▶ Records shown
(** * Cache-friendly FFT: a shallow embedding and its verification

    The development follows the three source files of the package:
    [util.py] (exact base-2 logarithm), [transpose.py] (in-place square
    transpose) and [__init__.py] (interleaving helpers, the two recursive
    FFT variants, scratch sizing and the public entry point [fft]).

    Python integers are modelled as [Z] where the code relies on their
    bit operations ([lb_exact], [_scrach_length]); array shapes, strides and
    indices are natural numbers.  A numpy array is a flat buffer
    ([list A]); a numpy view is a record of an offset, a shape and strides
    (counted in elements) into that buffer.  Stateful code is written in a
    state-and-exception monad. *)

From Stdlib Require Import ZArith Lia List Ring Reals.
From stdpp Require Import base list.

(** ** Exceptions and outcomes *)

(** The exception classes the code can raise.  [ValueError] is what
    [lb_exact] raises on a length that is not a power of two (the
    "invalid length" condition); [AssertionError] comes from [assert];
    [IndexError] from an index outside a view's shape; [AttributeError]
    from using [None] as an array or from an in-place reshape numpy cannot
    do without copying. *)
Inductive exn : Type :=
| ValueError
| AssertionError
| IndexError
| AttributeError.

(** [OutOfFuel] is not a Python outcome: it marks a run of the model whose
    recursion budget was too small. *)
Inductive outcome (X : Type) : Type :=
| Ok (x : X)
| Raise (e : exn)
| OutOfFuel.

Arguments Ok {X} x.
Arguments Raise {X} e.
Arguments OutOfFuel {X}.

(** ** util.py *)

(** [int.bit_length]: the number of bits of the absolute value. *)
Definition bit_length (n : Z) : Z :=
  if (n =? 0)%Z then 0%Z else (Z.log2 (Z.abs n) + 1)%Z.

(** [lb_exact(n)]: [log2 n], raising if [n] is not a power of two.  The
    [or] is short-circuiting, so [1 << lb] is never evaluated at a negative
    [lb]. *)
Definition lb_exact (n : Z) : outcome Z :=
  let lb := (bit_length n - 1)%Z in
  if (lb <? 0)%Z || negb (n =? Z.shiftl 1 lb)%Z
  then Raise ValueError
  else Ok lb.

(** ** Scratch sizing *)

(** The loop [while lb_n & 1 == 0: lb_n >>= 1]. *)
Fixpoint halve_while_even (fuel : nat) (lb_n : Z) : option Z :=
  match fuel with
  | O => None
  | S fuel' =>
      if (Z.land lb_n 1 =? 0)%Z
      then halve_while_even fuel' (Z.shiftr lb_n 1)
      else Some lb_n
  end.

(** [_scrach_length(lb_n)].  The loop is run with a budget of
    [|lb_n| + 1] iterations, which it never exhausts (lemma
    [halve_while_even_total]). *)
Definition _scrach_length (lb_n : Z) : outcome Z :=
  if (lb_n =? 0)%Z then Ok 0%Z
  else
    match halve_while_even (S (Z.to_nat (Z.abs lb_n))) lb_n with
    | None => OutOfFuel
    | Some lb_n' =>
        let lb_res := Z.shiftr (lb_n' - 1) 1 in
        if (lb_res =? 0)%Z then Ok 0%Z
        else if (lb_res <? 0)%Z then Raise ValueError (* negative shift count *)
        else Ok (Z.shiftl 1 lb_res)
    end.

(** ** Arrays, views and the state monad *)

Section Memory.

Context {A : Type}.

(** The two arrays a run of the core can reach: the working buffer and the
    scratch array ([None] when [fft] passes [scratch = None]). *)
Record state : Type := mkState {
  buf : list A;
  scratch : option (list A)
}.

Definition M (X : Type) : Type := state -> outcome X * state.

Definition ret {X} (x : X) : M X := fun s => (Ok x, s).

Definition raise {X} (e : exn) : M X := fun s => (Raise e, s).

Definition out_of_fuel {X} : M X := fun s => (OutOfFuel, s).

Definition bind {X Y} (m : M X) (k : X -> M Y) : M Y :=
  fun s =>
    match m s with
    | (Ok x, s') => k x s'
    | (Raise e, s') => (Raise e, s')
    | (OutOfFuel, s') => (OutOfFuel, s')
    end.

Definition lift {X} (o : outcome X) : M X := fun s => (o, s).

Definition assert (b : bool) : M unit :=
  if b then ret tt else raise AssertionError.

End Memory.

Arguments state A : clear implicits.
Arguments M A X : clear implicits.

Declare Scope fft_scope.
Delimit Scope fft_scope with fft.
Notation "'let*' x ':=' m 'in' k" := (bind m (fun x => k))
  (at level 10, x name, m at level 100, k at level 200) : fft_scope.
Notation "m '>>' k" := (bind m (fun _ => k))
  (at level 100, k at level 200, right associativity) : fft_scope.
Open Scope fft_scope.

(** A one-dimensional view of the working buffer: element [i] lives at
    buffer position [voff + i * vstride]. *)
Record view1 : Type := mkView1 {
  voff : nat;
  vlen : nat;
  vstride : nat
}.

(** A three-dimensional view of the working buffer, of shape
    [(sh0, sh1, sh2)] and strides [(st0, st1, st2)]. *)
Record view3 : Type := mkView3 {
  off3 : nat;
  sh0 : nat; sh1 : nat; sh2 : nat;
  st0 : nat; st1 : nat; st2 : nat
}.

Definition vpos (x : view1) (i : nat) : nat := voff x + i * vstride x.

Definition pos3 (a : view3) (i j l : nat) : nat :=
  off3 a + i * st0 a + j * st1 a + l * st2 a.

▶ Exercise description
Output should match, line for line, the stretch of the material above from the line holding "([list A]); a" through the line holding "let lb := (bit_length n - 1)%Z in".

▶ Reply to the task
    ([list A]); a numpy view is a record of an offset, a shape and strides
    (counted in elements) into that buffer.  Stateful code is written in a
    state-and-exception monad. *)

From Stdlib Require Import ZArith Lia List Ring Reals.
From stdpp Require Import base list.

(** ** Exceptions and outcomes *)

(** The exception classes the code can raise.  [ValueError] is what
    [lb_exact] raises on a length that is not a power of two (the
    "invalid length" condition); [AssertionError] comes from [assert];
    [IndexError] from an index outside a view's shape; [AttributeError]
    from using [None] as an array or from an in-place reshape numpy cannot
    do without copying. *)
Inductive exn : Type :=
| ValueError
| AssertionError
| IndexError
| AttributeError.

(** [OutOfFuel] is not a Python outcome: it marks a run of the model whose
    recursion budget was too small. *)
Inductive outcome (X : Type) : Type :=
| Ok (x : X)
| Raise (e : exn)
| OutOfFuel.

Arguments Ok {X} x.
Arguments Raise {X} e.
Arguments OutOfFuel {X}.

(** ** util.py *)

(** [int.bit_length]: the number of bits of the absolute value. *)
Definition bit_length (n : Z) : Z :=
  if (n =? 0)%Z then 0%Z else (Z.log2 (Z.abs n) + 1)%Z.

(** [lb_exact(n)]: [log2 n], raising if [n] is not a power of two.  The
    [or] is short-circuiting, so [1 << lb] is never evaluated at a negative
    [lb]. *)
Definition lb_exact (n : Z) : outcome Z :=
  let lb := (bit_length n - 1)%Z in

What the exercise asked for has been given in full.